This invention relates to the packaging of electronic devices, and, more particularly, to the structure upon which integrated circuits and the like are supported for inserting into an electronic circuit assembly.
Integrated circuits are electronic devices that are extremely miniaturized, so that hundreds or even thousands of individual circuits and active elements are formed on a chip that may be only 1/2 inch on a side. The reduction in size of such circuits reduces their weight and volume requirements, and also increases their operating speeds because the distances that electrons must travel are reduced. The widespread adoption of integrated circuitry has revolutionized many areas of electronics.
The integrated circuits themselves are extremely small and fragile. They must therefore be packaged and protected in a manner that permits external electrical connections to be made, and permits the integrated circuits to be handled in a normal manner during the assembly and repair of electronic devices that may utilize one or many such packaged integrated circuits.
One approach to packaging is to attach the integrated circuit to a substrate. The substrate supports the integrated circuit, and provides electrical connection points. Fine wires are attached between pads on the integrated circuit and pads on the substrate, and typically electrical conductor paths (termed "traces") extend from the pads on the substrate to other locations on the substrate that are spaced apart sufficiently that external connections can be readily made.
The substrate is normally electrically nonconducting, so that there is a natural insulation barrier between the various conductor traces that run across the surface of the substrate. The mounted integrated circuit is also electrically isolated on its bottom side, and can be electrically isolated on the top side by applying an insulation layer. One popular material of construction of the substrate is an organic resin material that is readily formed and also is nonconducting. These resin boards, known as printed circuit boards, are often found inside commercial and industrial electronic systems such as computers, radios, and televisions. Mounting of the integrated circuit on the resin board insulates it electrically from the surroundings on its bottom side, and a layer of liquid resin is often spread over the top of the integrated circuit and allowed to harden, to electrically insulate the integrated circuit on the top side.
An alternative approach has been to use a piece of ceramic as a substrate, and to join the integrated circuit to the ceramic base. Metallic conductor traces run across the surface of the substrate to provide external electrical connections. A cover can be attached over the integrated circuit to protect it. Such a package is known as a hermetic package, because it provides an electrically insulating, long-lasting, completely sealed support for the electronic device mounted upon it that is impervious to external substances such as moisture that could damage the integrated circuit. The preparation of hermetic packages presents different, and typically more complex, problems than does the preparation of nonhermetic packages, which are not impervious to moisture, because of restrictions on the materials and techniques of construction. The present invention deals with such hermetic packaging for electronic devices.
One important type of hermetic package is the pin grid array, known as a PGA. The pin grid array package has an electronic device attached to a top side thereof, and electrical conduction traces running across the top surface of the ceramic.

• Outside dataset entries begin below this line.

(** * Verification of the exam-extraction core

    Shallow embedding of
    - [src/services/ocrService.js]: the text repair utility
      ([cleanOCRText], [cleanJsonString], [parseJsonSafely]) and the OCR
      gateway (the constructor, [extractText], [extractTextBatch]);
    - the post-processing pipeline of the extraction server
      ([mergeDuplicateParts], [validateAndFixStructure],
      [linkMatchingQuestions], [standardizeQuestionIds],
      [enforceQuestionNumbering], [validateRequiredFields]), its image
      stages ([detectMapImage], [injectImageObjects],
      [processBase64Images]), and the extraction endpoints that run it
      (the completion loop and the sequence of the stages).

    JavaScript strings are sequences of UTF-16 code units, an absent
    property is [None], and a thrown exception is an explicit [Throw]
    result. Numbers are integers: the doubles of JavaScript agree with
    them, in arithmetic and in print, on the integers of moderate size,
    and the statements about part numbers carry that bound ([tame]).
    The source files are read as UTF-8, character by character as they
    stand, also where a literal shows the traces of an earlier wrong
    decoding. *)

From Stdlib Require Import ZArith NArith Ascii String DecimalString Btauto.
From stdpp Require Import base list numbers sorting.

Local Open Scope Z_scope.

(* ================================================================== *)
(** ** JavaScript strings *)
(* ================================================================== *)

Module Js.

(** A string is the list of its UTF-16 code units. *)
Definition jsstring : Type := list N.

(** ASCII literal to JavaScript string. *)
Fixpoint js (s : string) : jsstring :=
  match s with
  | EmptyString => []
  | String a s' => N_of_ascii a :: js s'
  end.

Definition code (a : ascii) : N := N_of_ascii a.

Definition ch (a : ascii) (c : N) : bool := N.eqb c (code a).

Definition between (lo hi : N) (c : N) : bool := N.leb lo c && N.leb c hi.
Lemma handlePrevious_pointer (c : Component) (z : Z) :
  currentQuestionIndex c = JS.Fin z ->
  0 <= z < Z.of_nat (List.length (questions c)) ->
  Z.of_nat (List.length (questions c)) <= JS.MAX_ARRAY_LENGTH ->
  exists c',
    handlePrevious c = (Normal tt, c') /\
    questions c' = questions c /\
    currentQuestionIndex c' = (if 0 <? z then JS.Fin (z - 1) else JS.Fin z).
Proof.
  intros Hz Hr Hlen. unfold JS.MAX_ARRAY_LENGTH in Hlen.
  assert (2 ^ 32 - 1 <= 2 ^ 53) by (vm_compute; discriminate).
  destruct (handlePrevious_run c z Hz Hr) as [l ->].
  eexists. split; [reflexivity|].
  destruct (0 <? z) eqn:E.
  - rewrite roundToDouble_safe by (unfold JS.MAX_SAFE; lia).
    split; [reflexivity|]. cbn [currentQuestionIndex set_currentQuestionIndex].
    f_equal.
  - split; [reflexivity | exact Hz].
Qed.

(** X8. With the pointer at a question (of an array, so of fewer than 2^32
    questions), next and previous return normally and move the pointer
    exactly as the buttons show: next goes one question forward unless the
    submit button is shown (the last question), previous goes one back
    exactly when the previous button is shown (not the first question).
    The questions are untouched. *)
Theorem navigation_follows_buttons (c : Component) (z : Z) :
  currentQuestionIndex c = JS.Fin z ->
  0 <= z < Z.of_nat (List.length (questions c)) ->
  Z.of_nat (List.length (questions c)) <= JS.MAX_ARRAY_LENGTH ->
  (exists c',
      handleNext c = (Normal tt, c') /\
      questions c' = questions c /\
      currentQuestionIndex c' =
        (if showSubmit c then JS.Fin z else JS.Fin (z + 1))) /\
  (exists c',
      handlePrevious c = (Normal tt, c') /\
      questions c' = questions c /\
      currentQuestionIndex c' =
        (if showPrevious c then JS.Fin (z - 1) else JS.Fin z)).
Proof.
  intros Hz Hr Hlen. split.
  - destruct (handleNext_pointer c z Hz Hr Hlen) as [c' (Hrun & Hq & Hp)].
    exists c'. split; [exact Hrun|]. split; [exact Hq|]. rewrite Hp.
    unfold showSubmit. rewrite Hz. unfold JS.strictEq. cbn [JS.isNaN negb andb JS.Number_eqb].
    destruct (Z.ltb_spec z (Z.of_nat (List.length (questions c)) - 1));
      destruct (Z.eqb_spec z (Z.of_nat (List.length (questions c)) - 1));
      try reflexivity; lia.
  - destruct (handlePrevious_pointer c z Hz Hr Hlen) as [c' (Hrun & Hq & Hp)].
    exists c'. split; [exact Hrun|]. split; [exact Hq|]. rewrite Hp.
    unfold showPrevious. rewrite Hz. reflexivity.
Qed.

Lemma navigation_follows_buttons_witness :
  (exists c',
      handleNext two_of_three = (Normal tt, c') /\
      questions c' = questions two_of_three /\
      currentQuestionIndex c' =
        (if showSubmit two_of_three then JS.Fin 2 else JS.Fin (2 + 1))) /\
  (exists c',
      handlePrevious two_of_three = (Normal tt, c') /\
      questions c' = questions two_of_three /\
      currentQuestionIndex c' =
        (if showPrevious two_of_three then JS.Fin (2 - 1) else JS.Fin 2)).
Proof.
  apply (navigation_follows_buttons two_of_three 2).
  - reflexivity.
  - vm_compute. split; [discriminate | reflexivity].
  - vm_compute. discriminate.
Defined.

(** X9. Away from the ends, next and previous undo each other: with the
    pointer at a question that is not the last, next and then previous
    puts the pointer back, and with the pointer at a question that is not
    the first, so does previous and then next. *)
Theorem next_and_previous_cancel (c : Component) (z : Z) :
  currentQuestionIndex c = JS.Fin z ->
  0 <= z < Z.of_nat (List.length (questions c)) ->
  Z.of_nat (List.length (questions c)) <= JS.MAX_ARRAY_LENGTH ->
  (z < Z.of_nat (List.length (questions c)) - 1 ->
   currentQuestionIndex (operate [next; previous] c) = JS.Fin z) /\
  (0 < z ->
   currentQuestionIndex (operate [previous; next] c) = JS.Fin z).
Proof.
  intros Hz Hr Hlen. unfold operate. cbn [fold_left perform]. unfold exec. split.
  - intros Hlast.
    destruct (handleNext_pointer c z Hz Hr Hlen) as [c1 (-> & Hq1 & Hp1)].
    cbn [snd].
    replace (z <? Z.of_nat (List.length (questions c)) - 1) with true in Hp1
      by (symmetry; apply Z.ltb_lt; exact Hlast).
    destruct (handlePrevious_pointer c1 (z + 1) Hp1) as [c2 (-> & _ & Hp2)];
      [rewrite Hq1; lia | rewrite Hq1; exact Hlen |].
    cbn [snd]. rewrite Hp2.
    replace (0 <? z + 1) with true by (symmetry; apply Z.ltb_lt; lia).
    f_equal. lia.
  - intros Hfirst.
    destruct (handlePrevious_pointer c z Hz Hr Hlen) as [c1 (-> & Hq1 & Hp1)].
    cbn [snd].
    replace (0 <? z) with true in Hp1 by (symmetry; apply Z.ltb_lt; exact Hfirst).
    destruct (handleNext_pointer c1 (z - 1) Hp1) as [c2 (-> & _ & Hp2)];
      [rewrite Hq1; lia | rewrite Hq1; exact Hlen |].
    cbn [snd]. rewrite Hp2, Hq1.
    replace (z - 1 <? Z.of_nat (List.length (questions c)) - 1) with true
      by (symmetry; apply Z.ltb_lt; lia).
    f_equal. lia.
Qed.

Lemma next_and_previous_cancel_witness :
  (1 < Z.of_nat (List.length (questions reviewing_second)) - 1 ->
   currentQuestionIndex (operate [next; previous] reviewing_second) = JS.Fin 1) /\
  (0 < 1 ->
   currentQuestionIndex (operate [previous; next] reviewing_second) = JS.Fin 1).
Proof.
  apply (next_and_previous_cancel reviewing_second 1).
  - reflexivity.
  - vm_compute. split; [discriminate | reflexivity].
  - vm_compute. discriminate.
Defined.

(** ** The clock *)

(** X10. While the interval is scheduled and the clock is not at 0:00, a
    tick takes exactly one second off the clock and does nothing else: no
    effect, no other field.  Seconds that were within 0..59 stay within
    0..59, and minutes that were not negative stay so. *)
Theorem tick_takes_one_second (c : Component) (h : nat) :
  In h (intervals c) ->
  seconds c <> 0 \/ minutes c <> 0 ->
  exists m s,
    step c (tick h) = set_time m s c /\
    60 * m + s = remaining c - 1 /\
    (0 <= seconds c <= 59 -> 0 <= s <= 59) /\
    (0 <= seconds c -> 0 <= minutes c -> 0 <= m).
Proof.
  intros Hlive Hleft. unfold remaining.
  replace (step c (tick h))
    with (step (set_time (minutes c) (seconds c) c) (tick h))
    by (rewrite set_time_same; reflexivity).
  rewrite tick_running by exact Hlive.
  destruct (Z.eqb_spec (seconds c) 0) as [Es|Es].
  - destruct (Z.eqb_spec (minutes c) 0) as [Em|Em]; [lia|].
    exists (minutes c - 1), 59. repeat split; lia.
  - exists (minutes c), (seconds c - 1). repeat split; lia.
Qed.

Lemma tick_takes_one_second_witness :
  exists m s,
    step started_quiz (tick 1) = set_time m s started_quiz /\
    60 * m + s = remaining started_quiz - 1 /\
    (0 <= seconds started_quiz <= 59 -> 0 <= s <= 59) /\
    (0 <= seconds started_quiz -> 0 <= minutes started_quiz -> 0 <= m).
Proof.
  apply (tick_takes_one_second started_quiz 1%nat).
  - simpl. auto.
  - right. vm_compute. discriminate.
Defined.

(** X11. When the timer expires with every question answered (or with no
    question at all), the tick clears the interval and the forced
    submission goes through: the effects are the alert, the success toast,
    one grading request for the attendee and the exam, and the success
    toast a second time; the question view is hidden and no tick fires
    afterwards. *)
Theorem expiry_when_all_answered (c : Component) (h : nat) :
  minutes c = 0 -> seconds c = 0 ->
  timerInterval c = Some h -> In h (intervals c) ->
  (forall q, In q (questions c) -> answered q = true) ->
  effects (step c (tick h)) =
    effects c ++ [timeUpAlert; successToast;
                  evaluateExamResult (AttendeId c) (examId c); successToast] /\
  questionList (step c (tick h)) = false /\
  ~ In h (intervals (step c (tick h))) /\
  (forall n, ticks h n (step c (tick h)) = step c (tick h)).
Proof.
  intros Hm Hs Ht Hlive Hall.
  destruct (stopped_fields c) as (Hq & He & Ha & Hx & _).
  pose proof (stopped_not_live c h Ht) as Hout.
  rewrite tick_expiry by assumption. unfold exec.
  rewrite handleTimeUp_complete
    by (rewrite Hq; apply all_answered_none_open; exact Hall).
  cbn [snd effects questionList intervals set_effects set_questionList
       set_unansweredQuestionNumbers].
  rewrite stopped_stopped, He, Ha, Hx.
  split; [reflexivity|]. split; [reflexivity|]. split; [exact Hout|].
  intros n. apply ticks_cleared.
  cbn [intervals set_effects set_questionList set_unansweredQuestionNumbers].
  exact Hout.
Qed.

Lemma expiry_when_all_answered_witness :
  let c := ticks 1 120 answered_quiz in
  effects (step c (tick 1)) =
    effects c ++ [timeUpAlert; successToast;
                  evaluateExamResult (AttendeId c) (examId c); successToast] /\
  questionList (step c (tick 1)) = false /\
  ~ In 1%nat (intervals (step c (tick 1))) /\
  (forall n, ticks 1 n (step c (tick 1)) = step c (tick 1)).
Proof.
  apply (expiry_when_all_answered (ticks 1 120 answered_quiz) 1%nat).
  - vm_compute. reflexivity.
  - vm_compute. reflexivity.
  - vm_compute. reflexivity.
  - vm_compute. auto.
  - intros q Hq.
    assert (Hqs : questions (ticks 1 120 answered_quiz) = questions answered_quiz)
      by (vm_compute; reflexivity).
    rewrite Hqs in Hq. simpl in Hq.
    destruct Hq as [<-|[<-|[<-|[]]]]; reflexivity.
Defined.

Lemma handleSubmit_timer (c : Component) :
  intervals (exec handleSubmit c) = intervals (stopped c) /\
  minutes (exec handleSubmit c) = minutes c /\
  seconds (exec handleSubmit c) = seconds c /\
  timerInterval (exec handleSubmit c) = timerInterval c.
Proof.
  assert (Hs : minutes (stopped c) = minutes c /\ seconds (stopped c) = seconds c /\
               timerInterval (stopped c) = timerInterval c).
  { unfold stopped, exec, clearInterval. destruct (timerInterval c) eqn:E;
      simpl; rewrite ?E; auto. }
  destruct Hs as (Hm & Hs & Ht). unfold exec.
  destruct (unansweredFrom (questions c) 0) as [|n l] eqn:E.
  - rewrite handleSubmit_complete by exact E. cbn [snd]. auto.
  - rewrite handleSubmit_open by (rewrite E; discriminate). cbn [snd]. auto.
Qed.

(** X12. [handleSubmit] stops the clock whether or not the submission goes
    through: it clears the component's interval first, so afterwards that
    interval is not scheduled, its ticks change nothing, and the clock
    stands where it stood.  After a submission that was refused for an
    unanswered question the time therefore never runs out. *)
Theorem submit_stops_the_clock (c : Component) (h : nat) :
  timerInterval c = Some h ->
  ~ In h (intervals (exec handleSubmit c)) /\
  minutes (exec handleSubmit c) = minutes c /\
  seconds (exec handleSubmit c) = seconds c /\
  (forall n, ticks h n (exec handleSubmit c) = exec handleSubmit c).
Proof.
  intros Ht. destruct (handleSubmit_timer c) as (Hi & Hm & Hs & _).
  assert (Hout : ~ In h (intervals (exec handleSubmit c)))
    by (rewrite Hi; apply stopped_not_live; exact Ht).
  split; [exact Hout|]. split; [exact Hm|]. split; [exact Hs|].
  intros n. apply ticks_cleared. exact Hout.
Qed.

In many cases there are multiple levels of ceramic layers and conduction traces thereupon, to provide a sufficiently low resistance conduction path and also to permit desired interconnections within the package. Electrically conducting pins extend outwardly from the package, typically in an array that extends downwardly from the bottom side of the ceramic base, opposite the top side where the electronic device is mounted. The pins can be inserted into a conforming socket in a larger electronic system, permitting easy installation and removal of the package and its contained electronic device.
The cost of pin grid array packages, not including the cost of the integrated circuit mounted upon the package, is normally stated in a number of cents per pin of the array. The cost of currently available single level PGA packages (that is, having a single ceramic substrate and not multiple layers of ceramic) is about 5-7 cents per pin. The materials of construction of the package contribute a small fraction of this cost.
Most of the cost of conventional PGA packages is incurred in the complex series of steps required to fabricate the package. Thus, cost is a way of expressing the totality of the technical difficulties in preparing the package. Conducting channels termed vias are formed through the ceramic substrate, and the pins are attached to one side of the vias. Several types of electrically conducting materials are used in the conducting traces on the top side of the base and connected together end to end to form series paths. The portion of the trace nearest the integrated circuit is gold to permit attachment to aluminum wires extending to the integrated circuit. The portion of the trace adjacent the vias is an alloy of silver and palladium to prevent leaching of the silver into the solder used to connect the two. The intermediate portion of the trace is silver. Each portion of the path must be separately deposited on the substrate. Yields of final, good quality packages are reduced as the number of individual steps increases, simply because there are always some failures in each individual step. The complex structure is also prone to service failures related to the mode of fabrication, such as failures at the joints between the various segments of the top-surface conduction traces or separation of the pins.
For these and other reasons, the cost of single level, hermetic pin grid array packages has remained relatively high. It would be desirable to develop a pin grid array package that has significantly reduced cost, reflecting a technically less complex method of fabrication, and is also of simpler construction so as to be more reliable in service. The present invention fulfills this need, and further provides related advantages.